→ Requirement: Reproduce the records exactly, beginning with their first line and ending with the line that contains "- right. by exists i, route, params.", and output nothing more.

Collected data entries
----
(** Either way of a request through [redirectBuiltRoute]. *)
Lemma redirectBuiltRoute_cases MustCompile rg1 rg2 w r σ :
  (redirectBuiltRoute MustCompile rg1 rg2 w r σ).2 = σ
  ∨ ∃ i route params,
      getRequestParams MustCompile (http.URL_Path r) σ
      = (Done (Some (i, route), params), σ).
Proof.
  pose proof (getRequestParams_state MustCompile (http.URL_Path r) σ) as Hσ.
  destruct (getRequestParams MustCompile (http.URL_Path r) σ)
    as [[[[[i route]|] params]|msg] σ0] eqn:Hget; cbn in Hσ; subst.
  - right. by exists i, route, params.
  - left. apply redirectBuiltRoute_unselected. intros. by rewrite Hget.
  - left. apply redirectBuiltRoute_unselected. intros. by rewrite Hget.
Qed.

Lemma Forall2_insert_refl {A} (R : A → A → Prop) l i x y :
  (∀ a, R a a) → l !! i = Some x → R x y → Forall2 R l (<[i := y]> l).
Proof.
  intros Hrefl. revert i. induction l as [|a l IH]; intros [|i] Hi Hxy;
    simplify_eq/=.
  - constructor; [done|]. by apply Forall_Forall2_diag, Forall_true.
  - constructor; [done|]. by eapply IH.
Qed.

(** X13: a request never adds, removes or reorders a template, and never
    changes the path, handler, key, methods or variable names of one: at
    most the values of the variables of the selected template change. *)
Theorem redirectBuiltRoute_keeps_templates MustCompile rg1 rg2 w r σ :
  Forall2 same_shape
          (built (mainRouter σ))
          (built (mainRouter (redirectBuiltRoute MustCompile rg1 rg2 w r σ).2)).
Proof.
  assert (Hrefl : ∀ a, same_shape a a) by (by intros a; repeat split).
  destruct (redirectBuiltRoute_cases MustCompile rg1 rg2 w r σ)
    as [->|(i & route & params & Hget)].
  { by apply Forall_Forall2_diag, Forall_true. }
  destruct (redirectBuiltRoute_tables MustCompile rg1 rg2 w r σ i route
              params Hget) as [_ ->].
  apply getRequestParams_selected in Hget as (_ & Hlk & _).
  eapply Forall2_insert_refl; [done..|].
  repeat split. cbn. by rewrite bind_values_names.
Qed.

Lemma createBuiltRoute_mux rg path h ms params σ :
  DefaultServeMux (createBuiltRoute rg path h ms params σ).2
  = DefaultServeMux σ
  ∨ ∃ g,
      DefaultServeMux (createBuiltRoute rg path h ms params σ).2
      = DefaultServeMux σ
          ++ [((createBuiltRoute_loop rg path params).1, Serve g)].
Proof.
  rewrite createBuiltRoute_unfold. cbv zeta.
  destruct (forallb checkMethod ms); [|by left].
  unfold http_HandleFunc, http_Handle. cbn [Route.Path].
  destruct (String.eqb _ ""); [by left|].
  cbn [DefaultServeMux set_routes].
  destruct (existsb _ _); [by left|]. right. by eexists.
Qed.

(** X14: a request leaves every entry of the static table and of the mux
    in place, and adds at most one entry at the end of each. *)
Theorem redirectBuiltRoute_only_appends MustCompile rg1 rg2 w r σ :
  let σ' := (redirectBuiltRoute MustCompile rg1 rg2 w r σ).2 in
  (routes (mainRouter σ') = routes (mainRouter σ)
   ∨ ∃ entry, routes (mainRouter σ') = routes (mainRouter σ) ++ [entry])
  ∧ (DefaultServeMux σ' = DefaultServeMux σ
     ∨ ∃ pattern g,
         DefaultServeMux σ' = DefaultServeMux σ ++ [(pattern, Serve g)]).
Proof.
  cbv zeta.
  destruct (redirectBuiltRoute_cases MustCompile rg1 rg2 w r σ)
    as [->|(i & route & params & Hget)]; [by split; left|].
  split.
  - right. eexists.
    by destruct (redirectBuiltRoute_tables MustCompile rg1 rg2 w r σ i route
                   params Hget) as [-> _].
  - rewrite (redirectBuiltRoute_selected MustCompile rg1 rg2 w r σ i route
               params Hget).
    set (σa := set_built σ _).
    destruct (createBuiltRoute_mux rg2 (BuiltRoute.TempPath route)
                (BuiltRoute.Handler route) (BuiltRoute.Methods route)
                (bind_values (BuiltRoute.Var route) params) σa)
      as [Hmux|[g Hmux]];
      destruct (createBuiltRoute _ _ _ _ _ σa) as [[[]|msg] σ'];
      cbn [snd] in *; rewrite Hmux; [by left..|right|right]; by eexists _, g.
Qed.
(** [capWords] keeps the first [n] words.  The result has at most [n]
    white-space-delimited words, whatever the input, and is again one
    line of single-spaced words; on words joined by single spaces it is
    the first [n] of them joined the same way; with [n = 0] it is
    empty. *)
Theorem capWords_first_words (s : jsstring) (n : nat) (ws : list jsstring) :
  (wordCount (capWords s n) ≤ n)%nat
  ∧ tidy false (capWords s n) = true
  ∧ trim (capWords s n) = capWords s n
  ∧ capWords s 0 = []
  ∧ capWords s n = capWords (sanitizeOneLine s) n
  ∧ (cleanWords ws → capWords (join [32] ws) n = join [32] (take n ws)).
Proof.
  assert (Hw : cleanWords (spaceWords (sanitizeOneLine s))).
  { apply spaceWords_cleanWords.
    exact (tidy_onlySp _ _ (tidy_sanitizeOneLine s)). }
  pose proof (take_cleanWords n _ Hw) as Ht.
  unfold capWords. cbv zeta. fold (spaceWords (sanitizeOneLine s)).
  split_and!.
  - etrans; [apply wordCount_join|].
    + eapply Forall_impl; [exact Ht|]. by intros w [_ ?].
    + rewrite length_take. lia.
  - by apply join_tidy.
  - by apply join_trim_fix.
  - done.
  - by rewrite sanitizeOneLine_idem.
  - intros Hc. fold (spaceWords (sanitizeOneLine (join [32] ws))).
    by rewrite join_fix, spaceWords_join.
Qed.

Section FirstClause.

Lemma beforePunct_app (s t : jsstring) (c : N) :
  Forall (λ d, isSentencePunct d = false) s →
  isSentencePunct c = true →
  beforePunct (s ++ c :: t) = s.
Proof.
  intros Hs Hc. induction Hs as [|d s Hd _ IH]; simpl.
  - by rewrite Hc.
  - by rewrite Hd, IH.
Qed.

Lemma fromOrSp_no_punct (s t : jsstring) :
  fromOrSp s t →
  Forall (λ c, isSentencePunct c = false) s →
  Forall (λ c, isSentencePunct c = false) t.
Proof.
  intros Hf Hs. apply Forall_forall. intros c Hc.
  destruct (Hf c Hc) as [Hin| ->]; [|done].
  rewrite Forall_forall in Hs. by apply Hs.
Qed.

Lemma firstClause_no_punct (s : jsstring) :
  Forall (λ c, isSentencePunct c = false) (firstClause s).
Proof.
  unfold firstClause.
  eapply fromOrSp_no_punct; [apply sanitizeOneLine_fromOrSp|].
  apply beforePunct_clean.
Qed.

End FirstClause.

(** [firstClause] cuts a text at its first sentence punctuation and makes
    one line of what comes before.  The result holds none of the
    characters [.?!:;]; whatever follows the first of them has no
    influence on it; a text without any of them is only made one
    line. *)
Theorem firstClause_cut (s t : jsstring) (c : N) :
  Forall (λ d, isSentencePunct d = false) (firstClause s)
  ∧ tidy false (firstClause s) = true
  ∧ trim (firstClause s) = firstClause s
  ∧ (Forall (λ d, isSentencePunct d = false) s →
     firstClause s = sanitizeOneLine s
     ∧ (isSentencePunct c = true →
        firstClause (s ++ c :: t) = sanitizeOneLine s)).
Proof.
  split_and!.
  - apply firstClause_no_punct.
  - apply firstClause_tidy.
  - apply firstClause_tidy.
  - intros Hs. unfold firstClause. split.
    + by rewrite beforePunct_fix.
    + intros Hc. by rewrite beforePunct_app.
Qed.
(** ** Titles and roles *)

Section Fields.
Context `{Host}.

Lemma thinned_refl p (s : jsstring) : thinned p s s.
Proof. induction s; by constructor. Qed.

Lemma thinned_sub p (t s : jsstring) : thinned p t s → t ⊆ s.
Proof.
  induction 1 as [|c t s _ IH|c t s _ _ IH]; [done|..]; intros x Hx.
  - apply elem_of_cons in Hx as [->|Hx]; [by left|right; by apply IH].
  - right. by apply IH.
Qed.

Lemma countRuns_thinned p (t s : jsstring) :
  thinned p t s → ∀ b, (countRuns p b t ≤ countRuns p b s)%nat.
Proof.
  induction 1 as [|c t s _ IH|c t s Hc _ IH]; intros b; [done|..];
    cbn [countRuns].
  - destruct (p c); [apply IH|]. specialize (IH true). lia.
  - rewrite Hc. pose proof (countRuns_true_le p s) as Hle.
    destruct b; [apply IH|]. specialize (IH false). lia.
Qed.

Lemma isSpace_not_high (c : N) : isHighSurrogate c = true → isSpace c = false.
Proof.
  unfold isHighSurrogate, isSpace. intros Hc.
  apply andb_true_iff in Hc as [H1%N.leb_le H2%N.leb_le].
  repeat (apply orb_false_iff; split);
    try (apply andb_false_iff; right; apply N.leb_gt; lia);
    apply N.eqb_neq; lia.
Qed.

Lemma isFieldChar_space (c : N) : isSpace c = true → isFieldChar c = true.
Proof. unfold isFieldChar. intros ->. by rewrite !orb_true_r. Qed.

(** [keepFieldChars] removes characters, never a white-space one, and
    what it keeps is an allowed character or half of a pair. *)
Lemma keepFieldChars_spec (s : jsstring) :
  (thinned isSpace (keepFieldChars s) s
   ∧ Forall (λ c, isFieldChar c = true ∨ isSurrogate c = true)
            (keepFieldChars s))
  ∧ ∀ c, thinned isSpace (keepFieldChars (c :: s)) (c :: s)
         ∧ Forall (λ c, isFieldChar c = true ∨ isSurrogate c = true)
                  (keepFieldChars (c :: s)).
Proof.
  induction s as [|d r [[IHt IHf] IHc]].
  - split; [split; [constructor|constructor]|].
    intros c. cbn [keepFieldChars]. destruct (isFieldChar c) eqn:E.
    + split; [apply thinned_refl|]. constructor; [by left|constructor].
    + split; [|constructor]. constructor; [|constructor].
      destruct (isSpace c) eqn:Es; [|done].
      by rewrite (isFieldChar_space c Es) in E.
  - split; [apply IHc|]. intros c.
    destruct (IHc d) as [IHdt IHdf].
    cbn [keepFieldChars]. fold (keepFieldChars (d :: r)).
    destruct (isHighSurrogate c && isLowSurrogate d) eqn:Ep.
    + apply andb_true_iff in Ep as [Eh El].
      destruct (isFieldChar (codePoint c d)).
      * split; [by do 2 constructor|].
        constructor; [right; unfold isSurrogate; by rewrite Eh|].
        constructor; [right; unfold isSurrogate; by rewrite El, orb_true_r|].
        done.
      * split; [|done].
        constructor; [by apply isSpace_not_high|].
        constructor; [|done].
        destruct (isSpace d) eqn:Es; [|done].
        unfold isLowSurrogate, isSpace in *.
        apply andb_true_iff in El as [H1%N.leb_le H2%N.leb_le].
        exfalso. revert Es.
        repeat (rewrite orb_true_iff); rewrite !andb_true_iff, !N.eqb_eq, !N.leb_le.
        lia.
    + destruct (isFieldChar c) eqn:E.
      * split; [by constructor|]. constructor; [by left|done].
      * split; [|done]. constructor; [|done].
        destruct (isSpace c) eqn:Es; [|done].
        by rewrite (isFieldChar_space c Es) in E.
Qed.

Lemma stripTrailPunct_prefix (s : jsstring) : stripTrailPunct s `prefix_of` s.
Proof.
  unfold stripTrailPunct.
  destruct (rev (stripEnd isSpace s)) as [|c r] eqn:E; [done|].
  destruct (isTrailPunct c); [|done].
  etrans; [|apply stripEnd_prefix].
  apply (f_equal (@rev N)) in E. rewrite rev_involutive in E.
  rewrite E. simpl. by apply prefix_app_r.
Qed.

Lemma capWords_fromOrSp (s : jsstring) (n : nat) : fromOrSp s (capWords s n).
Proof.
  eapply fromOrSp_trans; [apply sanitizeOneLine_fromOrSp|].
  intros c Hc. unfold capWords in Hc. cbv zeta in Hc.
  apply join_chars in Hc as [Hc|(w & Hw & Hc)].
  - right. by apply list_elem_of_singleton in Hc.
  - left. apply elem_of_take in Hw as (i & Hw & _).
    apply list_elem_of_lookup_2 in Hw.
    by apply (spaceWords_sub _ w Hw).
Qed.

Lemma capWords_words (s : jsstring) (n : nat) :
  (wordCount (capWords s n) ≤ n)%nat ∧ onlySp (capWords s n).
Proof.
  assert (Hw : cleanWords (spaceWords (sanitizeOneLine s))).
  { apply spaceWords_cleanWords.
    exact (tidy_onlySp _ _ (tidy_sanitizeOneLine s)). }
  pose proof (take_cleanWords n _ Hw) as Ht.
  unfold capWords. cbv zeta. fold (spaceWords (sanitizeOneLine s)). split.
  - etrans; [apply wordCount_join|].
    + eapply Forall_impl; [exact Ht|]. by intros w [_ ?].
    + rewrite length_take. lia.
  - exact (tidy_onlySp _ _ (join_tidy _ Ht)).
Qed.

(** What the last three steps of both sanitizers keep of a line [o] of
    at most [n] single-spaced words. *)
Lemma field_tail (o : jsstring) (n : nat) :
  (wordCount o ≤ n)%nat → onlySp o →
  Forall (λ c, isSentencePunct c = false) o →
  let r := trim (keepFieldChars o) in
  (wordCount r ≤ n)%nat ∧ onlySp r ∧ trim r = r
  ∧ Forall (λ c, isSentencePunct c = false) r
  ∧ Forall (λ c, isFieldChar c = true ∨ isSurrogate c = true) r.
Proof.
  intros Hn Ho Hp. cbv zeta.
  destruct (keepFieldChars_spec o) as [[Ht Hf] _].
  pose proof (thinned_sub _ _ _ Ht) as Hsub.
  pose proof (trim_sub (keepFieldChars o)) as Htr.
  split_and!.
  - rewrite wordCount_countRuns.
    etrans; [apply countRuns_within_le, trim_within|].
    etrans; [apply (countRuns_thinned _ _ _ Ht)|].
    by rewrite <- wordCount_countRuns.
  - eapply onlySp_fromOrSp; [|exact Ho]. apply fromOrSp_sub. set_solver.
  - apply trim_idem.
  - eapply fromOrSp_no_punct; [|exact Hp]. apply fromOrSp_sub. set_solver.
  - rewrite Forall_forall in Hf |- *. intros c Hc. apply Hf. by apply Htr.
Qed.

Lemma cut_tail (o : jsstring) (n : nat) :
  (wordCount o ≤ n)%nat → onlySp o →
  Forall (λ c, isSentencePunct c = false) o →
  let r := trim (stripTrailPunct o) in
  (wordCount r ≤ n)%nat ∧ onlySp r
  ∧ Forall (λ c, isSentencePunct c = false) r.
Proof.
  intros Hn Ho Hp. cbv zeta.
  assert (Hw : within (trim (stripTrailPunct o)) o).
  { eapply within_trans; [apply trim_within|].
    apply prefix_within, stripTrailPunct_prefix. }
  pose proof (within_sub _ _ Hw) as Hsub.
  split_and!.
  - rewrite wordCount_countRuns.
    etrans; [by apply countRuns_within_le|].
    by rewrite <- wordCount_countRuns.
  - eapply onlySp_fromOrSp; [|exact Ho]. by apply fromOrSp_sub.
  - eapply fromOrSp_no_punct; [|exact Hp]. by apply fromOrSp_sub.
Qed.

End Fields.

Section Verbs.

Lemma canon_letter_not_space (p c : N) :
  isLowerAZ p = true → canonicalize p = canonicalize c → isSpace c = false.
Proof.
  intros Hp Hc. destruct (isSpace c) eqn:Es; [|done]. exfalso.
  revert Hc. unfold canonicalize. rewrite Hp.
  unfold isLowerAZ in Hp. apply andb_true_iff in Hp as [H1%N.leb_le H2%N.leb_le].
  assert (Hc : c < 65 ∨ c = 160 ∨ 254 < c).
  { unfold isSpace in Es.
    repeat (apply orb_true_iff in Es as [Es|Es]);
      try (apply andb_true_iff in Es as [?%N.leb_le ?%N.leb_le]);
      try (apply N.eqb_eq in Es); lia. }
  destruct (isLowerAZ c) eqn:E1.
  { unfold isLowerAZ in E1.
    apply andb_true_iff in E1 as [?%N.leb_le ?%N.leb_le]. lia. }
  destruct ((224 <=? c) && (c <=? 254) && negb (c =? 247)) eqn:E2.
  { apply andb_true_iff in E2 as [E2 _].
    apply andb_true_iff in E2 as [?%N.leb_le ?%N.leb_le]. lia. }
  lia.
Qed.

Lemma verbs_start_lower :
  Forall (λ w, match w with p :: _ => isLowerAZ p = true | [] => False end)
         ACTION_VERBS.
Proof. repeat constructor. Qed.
----
→ Response to the task:
(** Either way of a request through [redirectBuiltRoute]. *)
Lemma redirectBuiltRoute_cases MustCompile rg1 rg2 w r σ :
  (redirectBuiltRoute MustCompile rg1 rg2 w r σ).2 = σ
  ∨ ∃ i route params,
      getRequestParams MustCompile (http.URL_Path r) σ
      = (Done (Some (i, route), params), σ).
Proof.
  pose proof (getRequestParams_state MustCompile (http.URL_Path r) σ) as Hσ.
  destruct (getRequestParams MustCompile (http.URL_Path r) σ)
    as [[[[[i route]|] params]|msg] σ0] eqn:Hget; cbn in Hσ; subst.
  - right. by exists i, route, params.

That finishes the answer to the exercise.